Avec un tel programme, il va de soi que la plupart des joueurs sont volontaires au départ. Aussi, de tous les joueurs réguliers de l’équipe du Racing Club de France, seul manque Rowland. Du côté de l’American Paris Team, Riker, Robus, Lewis et Deninger, qui ont joué durant la saison régulière[v] ne peuvent pas faire le déplacement, pas plus que John Reed qui, bien que son nom soit cité dans les articles de presse, se trouve à Venise ce weekend-là[vi]. Imaginons un instant cet étrange équipage constitué d’une vingtaine d’athlètes et d’une quinzaine d’accompagnateurs traversant à tombeaux ouverts les paisibles hameaux normands à bord de Ford T dernier modèle. A n’en pas douter, sa progression doit faire sensation et nous pouvons aisément nous figurer que, à chaque halte, les curieux se rassemblent par dizaines autour des joueurs mais surtout autour des bolides.

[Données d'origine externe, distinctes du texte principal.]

(* ===== verification/Server.v ===== *)
(** * The server's shared state and the store it is written against

    [Store] is db.Store of src/server/db/store.go as far as the server core
    uses it; [sqliteStore] is the sqlite datastore.  [Srv] is what one server
    process keeps: the broadcast manager and its allocations, the client cache,
    the notification dispatcher, the running services and the statistics
    collector, which is a log of the calls it got. *)
From S2P Require Import Prelude Platform Ids Proto Db Sqlite SqliteMessages SqliteClients SqliteBroadcasts SqliteFiles.
From S2P Require Import Cache Notifications Broadcasts.

(** ** The store *)
Class Store (St : Type) := {
  st_reader :: ClientReader St;
  st_broadcasts :: BroadcastStore St;
  stStoreMessages : list Message.t -> ContactID -> M (World St) unit;
  stClientMessagesForProcessing : ClientID.t -> Z -> option (gmap string Z) ->
    M (World St) (list Message.t);
  stGetMessages : list MessageID.t -> bool -> M (World St) (list Message.t);
  stSetMessageResult : ClientID.t -> MessageID.t -> MessageResult.t -> M (World St) unit;
  stAddClient : ClientID.t -> ClientData.t -> M (World St) unit;
  stAddClientLabel : ClientID.t -> Label.t -> M (World St) unit;
  stRemoveClientLabel : ClientID.t -> Label.t -> M (World St) unit;
  stRecordClientContact : DbContactData.t -> M (World St) ContactID;
  stLinkMessagesToContact : ContactID -> list MessageID.t -> M (World St) unit;
  stRecordResourceUsageData : ClientID.t -> ResourceUsageData.t -> M (World St) unit;
  stReadFile : string -> string -> M (World St) (string * Z);
  stIsNotFound : goerror -> bool;
}.

#[export] Instance sqliteStore `{P : Platform} `{L : ProtoLib} `{F : FloatConv} : Store Db := {|
  stStoreMessages := StoreMessages;
  stClientMessagesForProcessing := ClientMessagesForProcessing;
  stGetMessages := GetMessages;
  stSetMessageResult := SetMessageResult;
  stAddClient := AddClient;
  stAddClientLabel := AddClientLabel;
  stRemoveClientLabel := RemoveClientLabel;
  stRecordClientContact := RecordClientContact;
  stLinkMessagesToContact := LinkMessagesToContact;
  stRecordResourceUsageData := RecordResourceUsageData;
  stReadFile := ReadFile;
  stIsNotFound := IsNotFound;
|}.

(** ** Statistics

    The calls of stats.Collector, with what identifies the message; [permanent],
    [isFirstTry] and [backlogged] are the booleans passed. *)
Inductive statEvent :=
| MessageIngested (backlogged : bool) (id : gobytes)
| MessageSaved (forClient : bool) (id : gobytes)
| MessageProcessed (id : gobytes) (isFirstTry : bool)
| MessageErrored (permanent : bool) (id : gobytes) (isFirstTry : bool)
| MessageDropped (id : gobytes) (isFirstTry : bool)
| ResourceUsageDataReceived (id : ClientID.t)
| KillNotificationReceived (id : ClientID.t).

#[export] Instance statEvent_eq_dec : EqDecision statEvent.
Proof. solve_decision. Defined.

(** ** State *)

(** A running service: its load and the most it accepts, and whether it
    implements service.BatchedService. *)
Record liveService := mkLive {
  parallelism : Z;
  maxParallelism : Z;
  isBatched : bool;
}.

Record Srv (St : Type) := mkSrv {
  sManager : Manager;
  sCache : Clients;
  sStore : St;
  sDispatcher : Dispatcher;
  sServices : gmap string liveService;
  sEvents : list statEvent;
}.
Arguments mkSrv {_} _ _ _ _ _ _.
Arguments sManager {_} _.
Arguments sCache {_} _.
Arguments sStore {_} _.
Arguments sDispatcher {_} _.
Arguments sServices {_} _.
Arguments sEvents {_} _.

Section Parts.
Context {St : Type}.

Abbreviation Server A := (M (World (Srv St)) A).

Definition withStore (v : St) (d : Srv St) : Srv St :=
  mkSrv (sManager d) (sCache d) v (sDispatcher d) (sServices d) (sEvents d).
Definition withCache (v : Clients) (d : Srv St) : Srv St :=
  mkSrv (sManager d) v (sStore d) (sDispatcher d) (sServices d) (sEvents d).
Definition withDispatcher (v : Dispatcher) (d : Srv St) : Srv St :=
  mkSrv (sManager d) (sCache d) (sStore d) v (sServices d) (sEvents d).
Definition withServices (v : gmap string liveService) (d : Srv St) : Srv St :=
  mkSrv (sManager d) (sCache d) (sStore d) (sDispatcher d) v (sEvents d).
Definition withEvents (v : list statEvent) (d : Srv St) : Srv St :=
  mkSrv (sManager d) (sCache d) (sStore d) (sDispatcher d) (sServices d) v.

(** Running a part's operation in the server. *)
Definition onDb {A} (m : M (World St) A) : Server A := onPart sStore withStore m.
Definition onClients {A} (m : M (World Clients) A) : Server A := onPart sCache withCache m.
Definition onDispatcher {A} (m : M (World Dispatcher) A) : Server A :=
  onPart sDispatcher withDispatcher m.
Definition onReads {A} (m : M (World (Clients * St)) A) : Server A :=
  onPart (fun d => (sCache d, sStore d)) (fun p d => withStore p.2 (withCache p.1 d)) m.
Definition onBroadcasts {A} (m : M (World (Manager * Clients * St)) A) : Server A :=
  onPart (fun d => (sManager d, sCache d, sStore d))
    (fun p d => mkSrv p.1.1 p.1.2 p.2 (sDispatcher d) (sServices d) (sEvents d)) m.

Definition setServices (f : gmap string liveService -> gmap string liveService) : Server unit :=
  fun w => (Ok tt, mkWorld (withServices (f (sServices (w_data w))) (w_data w)) (w_step w)).
Definition count (e : statEvent) : Server unit :=
  fun w => (Ok tt, mkWorld (withEvents (sEvents (w_data w) ++ [e]) (w_data w)) (w_step w)).
Definition services : Server (gmap string liveService) := gets (fun w => sServices (w_data w)).

(** *** What a part's operation does to the whole *)
Lemma onDb_Ok {A} (m : M (World St) A) w a w' :
  onDb m w = (Ok a, w') -> exists s n, m (mkWorld (sStore (w_data w)) (w_step w)) = (Ok a, mkWorld s n) /\
    w' = mkWorld (withStore s (w_data w)) n.
Proof. intros ([s n] & E & ->)%onPart_Ok. by exists s, n. Qed.

Lemma try_onDb_Ok {A} (m : M (World St) A) w r w' :
  try (onDb m) w = (Ok r, w') -> exists s n,
    m (mkWorld (sStore (w_data w)) (w_step w)) =
      (match r with inl a => Ok a | inr e => Err e end, mkWorld s n) /\
    w' = mkWorld (withStore s (w_data w)) n.
Proof.
  unfold try, onDb, onPart. destruct (m _) as [[a|e|c] [s n]]; intros [= <- <-]; by exists s, n.
Qed.

Lemma returns_onDb {A} (m : M (World St) A) : returns m -> returns (onDb m).
Proof.
  intros H w why. unfold onDb, onPart. specialize (H (mkWorld (sStore (w_data w)) (w_step w)) why).
  by destruct (m _) as [r w'].
Qed.
End Parts.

Partout, l’opération est un franc succès. A Etretat, entre les grandes semaines de tennis et de golf, la démonstration de baseball attire au parc un grand nombre de spectateurs « curieux d’assister à ce jeu jusqu’ici inconnu en France »[vii] (sic !). Au Havre, tous les membres du HAC se sont réunis au stade de Sanvic, tout particulièrement attentifs aux prouesses inédites de Muhr qui joue ordinairement contre la section rugby du club en championnat de France. On prend le temps d’immortaliser ces instants en posant fièrement devant le clocher de l’église Saint-Denis. Le soir même, un câble est adressé au journal newyorkais The Sun afin de relater outre-Atlantique l’avancée des travaux des « propagandistes du baseball »[viii], dont il n’est pas interdit de penser qu’Edward L. Bernays[ix] aurait apprécié la maîtrise. A Dieppe, plus de 3.000 personnes sont présentes lors du match sur le front de mer[x]. Selon les récits qui nous sont parvenus, cinq sensationnels doubles jeux et un double vol de base ravissent les spectateurs de ce match qui dure à peine 1h40[xi]. Le directeur de l’Hôtel Royal, le plus grand et le plus luxueux des palaces de la ville, entrevoyant peut-être de lucratives perspectives d’avenir en cas de reconduite de cet événement et soucieux de s’attacher la clientèle américaine[xii], offre le déjeuner et le dîner à l’ensemble des joueurs et accompagnateurs. Une plaque en bronze est même offerte par le maire aux participants en guise de souvenir.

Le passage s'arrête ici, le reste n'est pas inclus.